"I have approximate answers and possible beliefs and different degrees of certainty about different things, but I'm not absolutely sure of anything..." (Richard Feynman)
Headline now should be 5th Dinner, or something like that. But I have given up monitoring. Variety of dishes and quantity of meals is far above my capacity to follow up.
Today I had my presentation at the Chinese Agricultural Ontology Workshop. The workshop started yesterday, but I did not participate as the workshop language was Chinese :-). This was calculated and I was lucky enough to have the entire day to finally compose my presentations
I get lazier and lazier. This time I did not record any dishes, but I can remember a memorable composition of fish puree, which is shown in one of the two photos. Another favourite of mine were shrimps cooked on a bed of onions, ginger and mushrooms,
Impact is also if others use the tools, our team is developing, without that we know about it :-).
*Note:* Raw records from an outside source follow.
(* ===== verification/PackageSamples.v ===== *)
(** * A package that verifies

    A small plugin, signed at T3 under the checksums that stand for the
    primitives and packed into a stored deflate block: the theorems on verified
    packages applied to it. *)

From stdpp Require Import gmap.
From S2P Require Import Prelude Utf8 GoJson CanonicalJson CanonicalJsonFacts GoStruct Crypto Event Lines Chain Container Time SigEnvelope Sections Tar TarFacts TarAccept Regex Manifest ManifestFacts Trust TrustFacts Package PackageFacts PackageRead Marshal ManifestHash.

#[local] Existing Instance stored_blocks.

Definition demo_wasm : bytes := [0; 97; 115; 109].
Definition demo_package_hash : bytes := SHA256Prefixed (digest_line (bs "variants/a/m.wasm", demo_wasm)).
Definition demo_manifest : bytes :=
  js "{'kind':'plugin','id':'demo','version':'1.0','package_hash':'" ++ demo_package_hash ++ js "','plugin_family':'tool_bridge','bbb_protocol_version':2,"
  ++ js "'interfaces':{'core':[{'id':'demo.tool','version':1,'schema_hash':'" ++ demo_package_hash ++ js "','methods':['run']}]},'capability_envelope':[],"
  ++ js "'variants':[{'variant_id':'a','platform':'linux','arch':'arm64','topology':'full_identity_host','execution_runtime':'wasm_component',"
  ++ js "'admission_profile':'wasm_sandbox','entrypoint':'variants/a/m.wasm','artifact_hash':'" ++ SHA256Prefixed demo_wasm
  ++ js "','implements':{'core':['demo.tool@1']},'variant_capabilities':[]}]}".
Definition demo_manifest_hash : bytes := match manifestHash demo_manifest with Ok h => h | Err _ => [] end.
Definition demo_platform_sig : bytes :=
  toy_object artifactKindPlatformSig (js "{'manifest_hash':'" ++ demo_manifest_hash ++ js "','package_hash':'" ++ demo_package_hash ++ js "'}").

Definition demo_tree : list entry :=
  [sample_dir (bs "demo-1.0"); sample_dir (bs "demo-1.0/install-root"); sample_dir (bs "demo-1.0/install-root/interfaces");
   sample_dir (bs "demo-1.0/install-root/variants"); sample_dir (bs "demo-1.0/install-root/variants/a");
   sample_file (bs "demo-1.0/install-root/variants/a/m.wasm") demo_wasm; sample_file (bs "demo-1.0/manifest.json") demo_manifest;
   sample_dir (bs "demo-1.0/signatures"); sample_file (bs "demo-1.0/signatures/platform.sig") demo_platform_sig].
Definition demo_archive : bytes := default [] (archive_text demo_tree).
Definition demo_package : bytes := gzip_file (stored_block demo_archive) demo_archive.
Definition demo_status : bytes := toy_status 1 [].
Definition demo_roots : TrustRoots :=
  mkRoots None None (Some (toy_root keyTypePlatformRelease))
    (Some {[keyTypePlatformRelease := parseRootSnapshot demo_status (mkDomain keyTypePlatformRelease [] [artifactKindPlatformSig]) (toy_root keyTypePlatformRelease) 0]}).

Lemma demo_verifies : ∃ r, VerifyPackage demo_package demo_roots (λ _, 0) = Ok r ∧ res_Tier r = TierT3 ∧ res_PackageHash r = demo_package_hash.
Proof.
  assert (match VerifyPackage demo_package demo_roots (λ _, 0) with Ok r => res_Tier r = TierT3 ∧ res_PackageHash r = demo_package_hash | Err _ => False end) as H
    by (vm_compute; split; reflexivity).
  destruct (VerifyPackage demo_package demo_roots (λ _, 0)) as [r|]; [|destruct H]. by exists r.
Qed.




Lemma read_back_verified_witness : ∃ r, VerifyPackage demo_package demo_roots (λ _, 0) = Ok r ∧ FileDigests r !! bs "variants/a/m.wasm" = Some (SHA256Prefixed demo_wasm).
Proof.
  destruct demo_verifies as (r & E & H). exists r. split; [exact E|].
  pose proof (read_back_verified demo_package demo_roots (λ _, 0) r (bs "variants/a/m.wasm") E) as Hr.
  assert (ReadMember (Some demo_package) (bs "variants/a/m.wasm") = Ok demo_wasm) as Em by (vm_compute; reflexivity).
  rewrite Em in Hr. exact (proj1 Hr).
Defined.

Lemma stream_passes_enough_witness :
  stream_members 2000 (newTarWalker (sample_stream demo_archive)) new_contents = stream_members stream_fuel (newTarWalker (sample_stream demo_archive)) new_contents.
Proof. apply (stream_passes_enough (sample_stream demo_archive) 2000 new_contents). apply Nat.leb_le. vm_compute. reflexivity. Defined.

Lemma manifest_hash_binds_witness : collision ∨ ∃ es raw m, holds demo_package es ∧ last (manifest_files es) = Some raw
  ∧ CanonicalizeV1 raw = Ok (emitCanonicalJSONValue (JObj m)).
Proof.
  destruct demo_verifies as (r & E & H).
  destruct (manifest_hash_binds demo_package demo_package demo_roots demo_roots (λ _, 0) (λ _, 0) r r E E eq_refl)
    as [Hc|(es & es' & raw & raw' & m & m' & H1 & _ & H2 & _ & _ & _ & H3 & _)]; [left; exact Hc|].
  right. exists es, raw, m. split; [exact H1|]. split; [exact H2|exact H3].
Defined.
The below picture is from a presentation by the team of CAAS in the Chinese Agricultural Ontology workshop.
I have given up to write down all the dishes that we get for meals. We were in 8 this time, so the dishes were more than 20. But I cannot leave out to present you the very delicious Beijing duck which was the center of the menu:
Beijing Duck
Other highlights were perfectly steamed fresh shrimps, the best turbot I have ever eaten in my life, a new type of mushrooms, and as I said at least 16 other dishes.
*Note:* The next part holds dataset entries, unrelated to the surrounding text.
(** A step in the middle of the sections. *)
Lemma yields_kept b sections st st' : yields b st st' →
  Forall2 (kept (room b)) sections st.1 ∧ st.2 ≡ₚ lost sections st.1 → Forall2 (kept (room b)) sections st'.1 ∧ st'.2 ≡ₚ lost sections st'.1.
Proof.
  intros Hy [Hk Hp].
  assert (Hcase : ∃ l s r s' o, st.1 = l ++ s :: r ∧ st'.1 = l ++ s' :: r ∧ st'.2 = st.2 ++ o
    ∧ ((can_fold (room b) s ∧ s' = folded (room b) s ∧ o = []) ∨ (can_omit s ∧ s' = omitted s ∧ o = [omission_of s]))).
  { destruct Hy as [l s r om|l s r om|l s r om]; exists l, s, r; cbn [fst snd].
    1: exists (folded (room b) s), []; rewrite app_nil_r. 2, 3: exists (omitted s), [omission_of s]. all: naive_solver. }
  destruct Hcase as (l & s & r & s' & o & E1 & E2 & E3 & Hs). rewrite E1, E2, E3 in *.
  apply Forall2_app_inv_r in Hk as (l0 & r0 & Hl & Hr & ->). apply Forall2_cons_inv_r in Hr as (s0 & r1 & Hs0 & Hr & ->).
  pose proof (Forall2_length _ _ _ Hl) as Hlen. rewrite lost_app in * by done.
  rewrite lost_cons in Hp |- *. rewrite Hp. clear Hp.
  destruct Hs as [(Hc & -> & ->)|(Hc & -> & ->)].
  - pose proof (kept_fold _ _ _ Hs0 Hc) as Hk'. destruct Hc as (_ & [x o] & Hf). apply fold_with_Some in Hf as (_ & _ & _ & _ & Hps & _).
    rewrite Hps, (folded_present _ _ Hps), !andb_false_r, app_nil_r. split; [|done]. by apply Forall2_app; [|constructor].
  - destruct (kept_omit _ _ _ Hs0 Hc) as (Hk' & Hp0 & Ho). destruct Hc as (_ & _ & Hps). rewrite Hps, Hp0, Ho.
    split; [by apply Forall2_app; [|constructor]|]. cbn. rewrite <- app_assoc. apply Permutation_app_head. symmetry. apply Permutation_cons_append.
Qed.

Lemma FoldAndTrim_kept b sections : let st := FoldAndTrim b sections in Forall2 (kept (room b)) sections st.1 ∧ st.2 ≡ₚ lost sections st.1.
Proof.
  cbv zeta. destruct (FoldAndTrim_yields b sections) as [Hr _]. revert Hr. generalize (FoldAndTrim b sections). intros st Hr.
  cut (∀ st0, rtc (yields b) st0 st → Forall2 (kept (room b)) sections st0.1 ∧ st0.2 ≡ₚ lost sections st0.1 → Forall2 (kept (room b)) sections st.1 ∧ st.2 ≡ₚ lost sections st.1).
  { intros Hc. apply (Hc _ Hr). cbn [fst snd]. rewrite lost_same. split; [|done]. clear. induction sections; constructor; [constructor|done]. }
  clear Hr. intros st0 Hr. induction Hr as [|st1 st2 st3 H1 _ IH]; [done|]. intros H. apply IH. by apply (yields_kept b sections st1).
Qed.

(** ** Rendering *)

Lemma contents_app P a b : contents_of P (a ++ b) = contents_of P a ++ contents_of P b.
Proof. unfold contents_of. by rewrite filter_app, fmap_app. Qed.

Lemma contents_cons P s l : contents_of P (s :: l) = (if P s then [Content s] else []) ++ contents_of P l.
Proof. unfold contents_of. rewrite filter_cons. destruct (P s); by case_decide. Qed.

Lemma contents_none P l : Forall (λ s, P s = false) l → contents_of P l = [].
Proof. induction 1 as [|s l Hs _ IH]; [done|]. by rewrite contents_cons, Hs, IH. Qed.

Lemma kept_fields room s s' : kept room s s' → Name s' = Name s ∧ Source s' = Source s ∧ Elastic s' = Elastic s ∧ Volatile s' = Volatile s ∧ Turn s' = Turn s.
Proof. by intros []. Qed.

Lemma kept_inelastic room l l' : Forall (λ s, Elastic s = false) l → Forall2 (kept room) l l' → l' = l.
Proof.
  intros Hl Hk. induction Hk as [|s s' l l' Hs _ IH]; [done|]. apply Forall_cons in Hl as [He Hl]. f_equal; [|by apply IH].
  destruct Hs; [done|congruence..].
Qed.

Lemma kept_one room s l' : Forall2 (kept room) [s] l' → ∃ s', l' = [s'] ∧ kept room s s'.
Proof. intros (s' & l & Hs & Hl%Forall2_nil_inv_l & ->)%Forall2_cons_inv_l. subst l. eauto. Qed.

Lemma no_closing room l l' : Forall (λ s, is_contract s = false) l → Forall2 (kept room) l l' → contents_of closing_part l' = [].
Proof.
  intros Hl Hk. apply contents_none. apply Forall_forall. intros s' [i Hi]%list_elem_of_lookup.
  destruct (Forall2_lookup_r _ _ _ _ _ Hk Hi) as (s & Hs & (_ & Hsrc & _)%kept_fields). rewrite Forall_forall in Hl.
  specialize (Hl s (list_elem_of_lookup_2 _ _ _ Hs)). unfold closing_part, is_contract in *. by rewrite Hsrc, Hl, andb_false_r.
Qed.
In the afternoon of Tuesday 20 I had the appointment at CAAS to talk with Dr. Meng about the future of our collaboration with Agrovoc and the Chinese Agricultural Thesaurus. Dr. Meng introduced his new team and especially Dr. Zhang Xuefu, the new technical contact for AGROVOC and the CAT.
I presented the new development around AGROVOC, the transformation to a Concept Server and the AGROVOC conceptserver workbench.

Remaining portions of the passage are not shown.